Synthesis of Glucosyltrehaloses by a Thermostable α-Glucosidase with Broad Substrate Specificity and High Transglucosylation Activity

Assessment Using Wild-type Enzyme and Mutants with Amino Acid Substitution near the Active Site

Abstract

Glucosyltrehaloses, such as 6-O-α-glucosyltrehalose, have both anti-dental caries activities and growth-promoting effects on the genus Bifidobacterium, which plays important roles in improving human fecal flora. Here we show the enzymatic formation of glucosyltrehaloses from trehalose as a sole substrate (glucosyl donor and acceptor) using a thermostable α-glucosidase from Bacillus sp.
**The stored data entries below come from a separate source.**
Inductive Err : Type :=
| ErrorAndThrow (msg : string)   (* this.log.errorAndThrow(msg) *)
| Rejected (c : Call)            (* the awaited call rejected *)
| TypeError (what : string)      (* a method of [undefined] was called *)
| RequiredOption (name : string). (* new UiAutomator2Server: Option '<name>' is required! *)

(** ** The world outside the driver

    [trace] lists the collaborator calls in the order they were made,
    [forwards] is the bridge's table of (local port, device port) forwards,
    [warns] collects what [this.log.warn] received, and [detached] lists
    the calls that were started and never awaited: what becomes of them,
    and what their task goes on to do, happens later, outside the control
    flow of the driver. *)

Record World : Type := mkWorld {
  trace : list Call;
  forwards : list (Z * Z);
  warns : list (string * option Err);
  detached : list Call
}.

(** The environment decides what the collaborators do.  It may look at
    the whole history. *)
Record Env : Type := mkEnv {
  rejects : World -> Call -> bool;       (* does this call reject? *)
  answers : World -> Call -> bool;       (* result of a boolean query *)
  apiLevel : World -> Z;                 (* adb.getApiLevel() *)
  listening : World -> Z -> bool;        (* checkPortStatus(p, LOCALHOST_IP4) === 'open' *)
  isChromeBrowser : option string -> bool;
  getChromePkg : option string -> string * string;
  configuredApp : World -> string -> string;
  deviceUdid : World -> string;
  launchInfo : World -> option (option string * option string);
  newSessionId : World -> string
}.

Record St : Type := mkSt { drv : Driver; wld : World }.

(** ** State-and-exception monad

    A thrown error keeps the mutations made before it, as in JavaScript. *)

Inductive Res (A : Type) : Type :=
| Ok (a : A)
| Throw (e : Err).
Arguments Ok {A} a.
Arguments Throw {A} e.

Definition M (A : Type) : Type := St -> Res A * St.

Definition ret {A : Type} (a : A) : M A := fun st => (Ok a, st).

Definition throw {A : Type} (e : Err) : M A := fun st => (Throw e, st).

Definition bind {A B : Type} (m : M A) (k : A -> M B) : M B :=
  fun st =>
    match m st with
    | (Ok a, st') => k a st'
    | (Throw e, st') => (Throw e, st')
    end.

(** [try { m } catch (e) { h e }] *)
Definition try_catch {A : Type} (m : M A) (h : Err -> M A) : M A :=
  fun st =>
    match m st with
    | (Ok a, st') => (Ok a, st')
    | (Throw e, st') => h e st'
    end.

(** [try { m } finally { f }] where [f] cannot throw *)
Definition finally {A : Type} (m : M A) (f : St -> St) : M A :=
  fun st => let (r, st') := m st in (r, f st').

Declare Scope m_scope.
Delimit Scope m_scope with m.
Notation "x <- m ;; k" := (bind m (fun x => k))
  (at level 100, m at next level, right associativity) : m_scope.
Notation "m ;; k" := (bind m (fun _ => k))
  (at level 100, right associativity) : m_scope.
Local Open Scope m_scope.

Definition this : M Driver := fun st => (Ok (drv st), st).

Definition update (f : Driver -> Driver) : M unit :=
  fun st => (Ok tt, mkSt (f (drv st)) (wld st)).

Definition world : M World := fun st => (Ok (wld st), st).

Definition when (b : bool) (m : M unit) : M unit := if b then m else ret tt.

Definition record (c : Call) (w : World) : World :=
  mkWorld (trace w ++ [c]) (forwards w) (warns w) (detached w).

Definition add_forward (l d : Z) (w : World) : World :=
  mkWorld (trace w)
          ((l, d) :: filter (fun f => negb (fst f =? l)) (forwards w))
          (warns w) (detached w).

Definition remove_forward (l : Z) (w : World) : World :=
  mkWorld (trace w) (filter (fun f => negb (fst f =? l)) (forwards w)) (warns w)
          (detached w).

Definition add_warn (msg : string) (e : option Err) (w : World) : World :=
  mkWorld (trace w) (forwards w) (warns w ++ [(msg, e)]) (detached w).

(** The call [c], just made, is left running. *)
Definition leave (c : Call) (w : World) : World :=
  mkWorld (trace w) (forwards w) (warns w) (detached w ++ [c]).

Definition on_world (f : World -> World) : M unit :=
  fun st => (Ok tt, mkSt (drv st) (f (wld st))).

(** [this.log.warn(msg + err.message)] *)
Definition warn (msg : string) (e : option Err) : M unit := on_world (add_warn msg e).

(** An event that cannot fail (a timer, the release of the lock file). *)
Definition note (c : Call) : M unit := on_world (record c).

Section Driver.

Variable env : Env.

(** [await c]: the call is recorded, then rejects or resolves as the
    environment says.  What the called code assigns on the driver is not
    part of the model: the fields of the driver change by the assignments
    of [driver.ts] alone.  The mixins assign [chromedriver],
    [_screenRecordingProperties] and [_screenStreamingProps], which
    [driver.ts] only reads; [stopChromedriverProxies] may also assign
    [jwpProxyActive], which [deleteSession] reads once more to decide
    whether to end the device server's session and then clears
    (line 771). *)
Definition call (c : Call) : M unit :=
  fun st =>
    let w := wld st in
    let st' := mkSt (drv st) (record c w) in
    if rejects env w c then (Throw (Rejected c), st') else (Ok tt, st').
SAM1606. This enzyme has high transglucosylation activity and broad substrate specificity, and can efficiently act on trehalose. Reaction of the enzyme with 1.32M trehalose at 60°C and pH 6.0 yielded a significant amount of tri- and tetrasaccharides, which were found to be 6-O-α-glucosyltrehalose and 6-O-α-isomaltosyltrehalose, respectively, by MS and NMR analyses. We also analyzed the effect of mutations at position 273 of the enzyme on the reactivity and specificity of transglucosylation. All mutant enzymes showed reduced glucosyl transfer activity; in particular, mutants substituted with Lys, Arg, His, Phe, Trp, or Tyr showed virtually no glucosyl transfer activity to trehalose.